I have been thinking a lot recently about change. Not for any reason really but I suppose I am subliminally seeing a lot about it. It is January after all, if you don't see one post on dieting you are a very lucky person indeed. It seems to be everywhere doesn't? Change yourself now for a better, newer you. It always seems so very physically based as well, I mean bodily. We are urged to change ourselves to make life better. Will doing that make life better though? I spend most days thinking that if I am thinner I will be happier. Why? Because I genuinely think that. I am also fed that by the world which doesn't help, but there is a big part of me that thinks or rather remembers, when I was thinner I was happy. But let's be real. There is a reason why I can't click my fingers anymore and just be skinny. I chose a different life. I chose a life of family eating and even though I exercise regularly it usually ends with a cup of tea, some chocolate and a cuddle with my husband. Why? Because that's what I choose over skinniness. So when all the "be a better version of you" adverts come round all linking to your physical looks, I think that at the start of a year wouldn't it be more popular to share "life change" based adverts instead? I know they are there, and maybe it's what I read that means I don't see them, but we can all recognise that if we want a new start, a fresh start, there are loads of ways to do that without changing what's on our plate.
From a young age I wanted to work with kids. I had the opportunity to test out what I wanted to do in year 10 in work experience week. I knew that it confirmed I would be working in schools, but I never, ever wanted to be a teacher. In a way I knew they had more to consider than a teaching assistant and I knew I didn't want that responsibility. I wanted to work with kids on a different level, much closer to them trying to really support their individual needs. After my GCSEs I went to college to get myself a diploma in childcare and education that would mean I was qualified for the job. I was guided into university knowing full well that I wasn't going to be taking my PGCE year to complete my teacher training certificate. I would get my degree in education and early childhood studies and then become an overqualified teaching assistant. And that's what I did and I loved it. I got myself a job one day after my graduation in a high flying school in the city and spent 3 years there before I got pregnant. I then took a year's maternity leave and within that time my family purchased a flower shop in town. My sister was a florist and for them it was all a great opportunity. For me, it was an exciting family project to be part of and it kind of came down to me and my sister to make something of it. Latterly in my maternity leave we all set up the business and started working there. That was only for a short time before I headed back to school, to work solidly for the time it would take which would mean I could keep my maternity pay. The months just flew by and it wasn't long until I left teaching knowing that I was going into another job that was going to suit where my life was then.
I never formally trained in floristry, but it came as second nature. I really loved it and took to it so well. My sister controlled everything and I was really just a shop girl who was given an opportunity to grow creatively. I don't think I would have ever started this blog if I was still working in a school. Being in the flower shop opened up a whole new world for me really; it really made me fall in love with art all over again and it stretched my imagination into the possibilities a making so much. And this was on such a low level. I know it was so good for me because I don't have it anymore and it's now been 2 years since I worked full time in the flower shop. I started to reduce my days more once I had Etta and I decided to leave the flower shop as it stopped suiting how we were living. Onto another new project which only became possible from the blog again as I went to take photos of products for a local company. Now I never would have worked there if I hadn't been in the shop and developed my love for creative projects. I worked there one day a week and it meant that I was a stay at home mum for the rest of the time.

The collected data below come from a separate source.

(** * veusz [setting/setting.py]: settings that validate, convert and notify

    A shallow embedding of the module [setting.py] (class [Setting] and its
    nine subclasses [Str], [Bool], [Int], [Float], [FloatOrAuto],
    [IntOrAuto], [Distance], [Choice], [ChoiceOrMore]) together with the
    fragment of Python the module relies on, and the properties of the
    module's specification stated and settled against that embedding.

    Layout:
    - 1. Python values and the builtins the module calls;
    - 2. objects, and the methods of each class, one definition per method;
    - 3. the methods of [Setting] as programs over an object, a heap and a
         call log;
    - 4. the vocabulary of the properties and the example objects;
    - 5.-6. lemmas on text and on [set];
    - 7.-8. the properties;
    - 9. worked examples;
    - 10.-12. further properties, on sequences of calls and on how the
         conversions compose, and their worked examples.

    What the embedding fixes:
    - a value is [None], a [bool], an [int] (unbounded), a [float]
      (binary64), a [str], or an object of some other type compared by
      identity; [type(v)] distinguishes them, so [True] is not of type
      [int];
    - [==] compares numbers by value across [bool], [int] and [float]
      (exactly, and NaN equals nothing), texts character by character;
      [in] is "the same object as, or [==] to, some element", and since an
      [int], a [float] or a [str] is modelled by its value alone, two of
      them are never known to be the same object;
    - the builtins are those of CPython 3.11, and a text is a sequence of
      code points below 256: [str.strip()] drops the code points 9-13,
      28-32, 133 and 160; [str.lower()] maps [A-Z] and the upper-case
      letters 192-222 (but 215) to the letter 32 further; [int(text)]
      skips the whitespace 9-13, 32, 133 and 160, reads a sign and digits
      with single underscores between them, and, like [str(int)], raises
      [ValueError] beyond 4300 digits; [float(int)] raises
      [OverflowError] from 2^1024 - 2^970 on;
    - [str(float)] and [float(text)] are not defined here: they are
      parameters, and what a property needs of them is its hypothesis;
    - an exception leaves the state reached so far as it is;
    - the functions registered with [setOnModified] act on the state
      outside the setting only, and may raise; their calls are logged;
    - [makeControl] builds a widget through the module [controls] and is
      left out. *)

From Stdlib Require Import ZArith List Bool Lia.
From Stdlib Require Import Ascii String.
From Stdlib Require Import DecimalString DecimalPos DecimalZ.
From Stdlib Require Import Floats.
Import ListNotations.

Local Open Scope string_scope.
Local Open Scope Z_scope.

When I look back and see where I was and then where I went, it's hard to have ever imagined that when I started out on my career path that it would ever end up anywhere near where I find myself. I changed to make my life better, and for the family it was about making our life better. It was about making time to socialise, making time to holiday in term times, not having to be tied down in the same way to the constraints of formal job positions. I changed to make life better and it inevitably has. Since having kids, and them now both being in school, I am reflecting again on what I should do, but so much of me knows that working in a school probably isn't it.
Moving career from education to creativity was a crazy step. I went into a new job totally blind, then onto another job with no education and only self taught processes carry me through it. People placed their faith in me though and I have delivered. I have learned, I have grown and what's more, I have helped improve our family life tenfold because Rob and I work for our family and nothing more. It's not to get a higher pay rate, it's not to work up any kind of ladder; we work for our family so we can have the way of life we want. I think something we realised so early on was that that was all we wanted. Us. We needed no more and we built what we could afford and live how we can afford and that is good enough for us. Rob has this saying that "there is always more money" and he is right. Not in the banks, but there is always more opportunity if you choose to look for it. And most of the time there is paid opportunity where ever you look for it.